Hablar de enajenación del patrimonio público en el caso de la privatización de las empresas públicas pudiera ser un bonito lema político en tiempos de campaña, ya superado. Pero definitivamente esa clase de retórica carece ya de lugar en el ámbito de la moderna economía e incluso en la discusión de los temas fundamentales en las relaciones entre los estados.

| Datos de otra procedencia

Lemma update_nbrs_spec nh locs b :
  bufs_ok b → (length nh ≤ length locs)%nat → NoDup locs → (∀ l, l ∈ locs → covered l) →
  (∀ id, id ∈ nh → ∃ loc r r', id2loc tb id = Some loc ∧ is_u32 loc ∧ loc ∉ locs ∧ view b loc = Some r ∧ relink r id t = Some r') →
  ∃ b', update_nbrs tb pbm b t nh locs = Some b' ∧ bufs_ok b'
  ∧ (∀ i id l, nh !! i = Some id → locs !! i = Some l → ∃ loc r, id2loc tb id = Some loc ∧ view b loc = Some r ∧ view b' l = relink r id t)
  ∧ (∀ l, is_u32 l → l ∉ take (length nh) locs → view b' l = view b l).
Proof.
  revert locs b. induction nh as [|id nh IH]; intros locs b Hb Hlen Hnd Hcov Hnh.
  { exists b. by split_and!. }
  destruct locs as [|l locs]; [simpl in Hlen; lia|]. apply NoDup_cons in Hnd as [Hl Hnd].
  destruct (Hnh id) as (loc & r & r' & Eloc & Hu & Hnot & Er & Er'); [by left|].
  destruct (Hcov l) as [Hlu Hlc]; [by left|].
  destruct (write_node_spec pbm b l r' Hpbm Hb Hlu Hlc) as (b1 & E1 & Hb1 & Hv & Hvo).
  destruct (IH locs b1) as (b' & E & Hb' & Hin & Hout); [done|simpl in Hlen; lia|done|by intros k Hk; apply Hcov; right| |].
  { intros id' Hid'. destruct (Hnh id') as (loc' & q & q' & ? & ? & Hn' & Eq & ?); [by right|].
    apply not_elem_of_cons in Hn' as [Hn1 Hn2]. exists loc', q, q'. split_and!; [done..| |done]. by rewrite Hvo. }
  exists b'. simpl. unfold update_nbr. rewrite Eloc. simpl. rewrite Er. simpl. rewrite Er'. simpl. rewrite E1. simpl.
  split_and!; [done|done| |].
  - intros [|i] id' l' Hi Hl'; simplify_eq/=.
    + exists loc, r. split_and!; [done|done|]. rewrite Hout; [by rewrite Hv, Er'|done|].
      intros Ht. apply Hl. rewrite elem_of_take in Ht. destruct Ht as (? & ? & _). by eapply list_elem_of_lookup_2.
    + destruct (Hin i id' l' Hi Hl') as (loc' & q & Eq & Ev & Ev'). exists loc', q. split_and!; [done| |done].
      destruct (Hnh id') as (k & _ & _ & Ek & Hku & Hkn & _); [right; by eapply list_elem_of_lookup_2|].
      rewrite Eq in Ek. injection Ek as <-. apply not_elem_of_cons in Hkn as [Hk1 Hk2]. by rewrite <- Hvo.
  - intros k Hk Hkt. simpl in Hkt. apply not_elem_of_cons in Hkt as [Hk1 Hk2]. by rewrite Hout, Hvo.
Qed.

(** The dense neighbours of the new node in a graph [g]. *)
Definition two_hop_of (g : Z → option rec) (nh : list Z) : list Z :=
  if Nat.ltb 0 max_dense then
    sample_two_hop_nbrs shuffle (λ id, if id =? t then nh else default [] (n_nbrs <$> g id)) t max_dense
  else [].

Lemma two_hop_ext (f g : Z → list Z) c : (∀ x, x = c ∨ x ∈ f c → f x = g x) → two_hop_candidates f c = two_hop_candidates g c.
Proof.
  intros H. unfold two_hop_candidates. rewrite <- (H c) by (by left). f_equal.
  assert (∀ l st, (∀ x, x ∈ l → x ∈ f c) →
            foldl (λ st n, foldl visit st (f n)) st l = foldl (λ st n, foldl visit st (g n)) st l) as Hf.
  { induction l as [|a l IH]; intros st Hl; simpl; [done|]. rewrite (H a) by (right; apply Hl; by left).
    apply IH. intros x Hx. apply Hl. by right. }
  by apply Hf.
Qed.

Lemma sample_ext (f g : Z → list Z) c k :
  (∀ x, x = c ∨ x ∈ f c → f x = g x) → sample_two_hop_nbrs shuffle f c k = sample_two_hop_nbrs shuffle g c k.
Proof. intros H. unfold sample_two_hop_nbrs. by rewrite (two_hop_ext f g c H). Qed.

Lemma write_target_spec b l point nh attrs g :
  attrs_fit attrs → bufs_ok b → covered l → Z.of_nat (length nh) <= range m → t ∉ nh →
  (∀ id, id ∈ nh → ∃ loc r, id2loc tb id = Some loc ∧ is_u32 loc ∧ loc ≠ l ∧ view b loc = Some r ∧ g id = Some r) →
  ∃ b' a, write_target tb pbm b t l point nh attrs = Some b' ∧ bufs_ok b'
  ∧ view b' l = Some (mkRec point nh (two_hop_of g nh) a)
  ∧ (∀ x, attrs = Some x → 0 < attr_size m → a = x)
  ∧ (∀ l', is_u32 l' → l' ≠ l → view b' l' = view b l').
Proof.
  intros Hfit Hb [Hu Hc] Hlen Ht Hnh. destruct (read_node_Some pbm b l Hpbm Hb Hc) as [old Eold].
  destruct (write_attrs_spec attrs (n_attrs old) Hfit) as (a & Ea & Ha).
  destruct (write_node_spec pbm b l (mkRec point nh (n_dense old) a) Hpbm Hb Hu Hc) as (b1 & E1 & Hb1 & Hv1 & Ho1).
  assert (dense_of tb pbm b1 t nh = Some (two_hop_of g nh)) as Ed.
  { unfold dense_of, two_hop_of. destruct (Nat.ltb 0 max_dense); [|done].
    set (gn := λ id, if id =? t then Some nh else _).
    assert (∀ id, id ∈ nh → gn id = n_nbrs <$> g id ∧ is_Some (g id)) as Hgn.
    { intros id Hid. destruct (Hnh id Hid) as (loc & r & El & Hlu & Hne & Er & Eg). unfold gn.
      destruct (Z.eqb_spec id t) as [->|]; [done|]. rewrite El. simpl. rewrite Ho1, Er, Eg by done. by split. }
    assert (is_Some (mapM gn nh)) as [x ->].
    { apply mapM_is_Some_2, Forall_forall. intros id Hid. change (is_Some (gn id)). destruct (Hgn id Hid) as [-> [r ->]]. by eexists. }
    cbn [mbind option_bind]. f_equal. assert (gn t = Some nh) as Egt by (unfold gn; by rewrite Z.eqb_refl).
    apply (sample_ext (λ id, default [] (gn id))). rewrite Egt. intros id [->|Hid].
    - by rewrite Egt, Z.eqb_refl.
    - change (default [] (gn id) = if id =? t then nh else default [] (n_nbrs <$> g id)).
      destruct (Hgn id Hid) as [-> _]. destruct (Z.eqb_spec id t) as [->|]; done. }
  destruct (write_node_spec pbm b1 l (mkRec point nh (two_hop_of g nh) a) Hpbm Hb1 Hu Hc) as (b2 & E2 & Hb2 & Hv2 & Ho2).
  exists b2, a. unfold write_target. rewrite Eold. cbn [mbind option_bind]. unfold store_nbrs.
  rewrite (proj2 (Z.leb_le _ _)) by done. cbn [mbind option_bind]. rewrite Ea. cbn [mbind option_bind]. rewrite E1. cbn [mbind option_bind]. rewrite Ed.
  cbn [mbind option_bind]. split_and!; [done|done|done|done|].
  intros l' Hl' Hne. by rewrite Ho2, Ho1.
Qed.
End records.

Francois Mitterrand, a pesar de su muy “avanzado” y radical proyecto común con el partido comunista francés en los tiempos en que era candidato presidencial, fue después quien impulsó el traspaso de ciertas empresas y actividades públicas a la esfera privada, con excelentes resultados para los franceses. Fue otro socialista, Felipe González, quien en España libró a sus compatriotas de la tiranía derivada del control estatal de empresas de servicio público. Y fue un socialista más, el presidente Lagos, en Chile, quien promovió un tratado de libre comercio con Estados Unidos, que ha dado a ese país oportunidades que parecían imposibles antes del acuerdo.
La enseñanza más importante de estos tiempos es la necesidad de flexibilizar los esquemas rígidos de análisis e interpretación, principalmente en el campo del ejercicio económico. Muchos de los problemas que han afectado a la nación, como a una gran cantidad de países, están relacionados con la obsesión y el apego a tabúes ideológicos que fomentaron la falsa creencia de que el Estado y el interés público, bajo todas las circunstancias, son una misma cosa.
La experiencia ha mostrado, por el contrario, que la corrupción y el despilfarro del patrimonio público han estado muy asociados tradicionalmente a la idea de que los políticos y los administradores estatales son los guardianes más idóneos de los bienes de la colectividad. La privatización, en su concepto moderno y bien llevada, puede librarnos de ese enorme y pesado lastre histórico.